- [Work instructions] Output only the lines from the one holding "Inductive priority : Type" to the end of the data below, please, copied exactly.

- [Stored data entries]
-*-
(* ===== verification/Queue.v ===== *)
(** * The download queue (internal/engine: queue.go; files.go, engine.go, handle.go
      as far as they touch it)

    How many torrents download at once, and which: the flags of the handles, the
    promotion pass, and the goroutines that the user's operations leave behind.
    The torrent library appears as what the code reads of a torrent (metadata,
    priorities, missing bytes) and as its data gates. *)

From S2P Require Import Prelude GoInt.
Open Scope Z_scope.

Module Queue.

(** ** Handles *)
Inductive priority : Type := PriorityNone | PriorityNormal | PriorityHigh.
#[export] Instance priority_eq_dec : EqDecision priority.
Proof. solve_decision. Defined.

Record Handle := {
  paused : bool; queued : bool; queueOrder : Z;
  files : option (list priority);       (** [T.Files()] once [T.Info()] is there *)
  missing : Z;                          (** [T.BytesMissing()] *)
  downloads : bool; uploads : bool      (** the data gates of the torrent *)
}.
Record Engine := {
  handles : gmap (array 20) Handle; maxActiveDownloads : Z; nextQueueOrder : Z
}.
Definition NewEngine (max : Z) : Engine :=
  {| handles := ∅; maxActiveDownloads := max; nextQueueOrder := 0 |}.
Definition with_handles (m : gmap (array 20) Handle) (e : Engine) : Engine :=
  {| handles := m; maxActiveDownloads := maxActiveDownloads e; nextQueueOrder := nextQueueOrder e |}.
Definition set_handle (ih : array 20) (h : Handle) (e : Engine) : Engine :=
  with_handles (<[ih := h]> (handles e)) e.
-*-
- [Answer to this task]
Inductive priority : Type := PriorityNone | PriorityNormal | PriorityHigh.
#[export] Instance priority_eq_dec : EqDecision priority.
Proof. solve_decision. Defined.

Record Handle := {
  paused : bool; queued : bool; queueOrder : Z;
  files : option (list priority);       (** [T.Files()] once [T.Info()] is there *)
  missing : Z;                          (** [T.BytesMissing()] *)
  downloads : bool; uploads : bool      (** the data gates of the torrent *)
}.
Record Engine := {
  handles : gmap (array 20) Handle; maxActiveDownloads : Z; nextQueueOrder : Z
}.
Definition NewEngine (max : Z) : Engine :=
  {| handles := ∅; maxActiveDownloads := max; nextQueueOrder := 0 |}.
Definition with_handles (m : gmap (array 20) Handle) (e : Engine) : Engine :=
  {| handles := m; maxActiveDownloads := maxActiveDownloads e; nextQueueOrder := nextQueueOrder e |}.
Definition set_handle (ih : array 20) (h : Handle) (e : Engine) : Engine :=
  with_handles (<[ih := h]> (handles e)) e.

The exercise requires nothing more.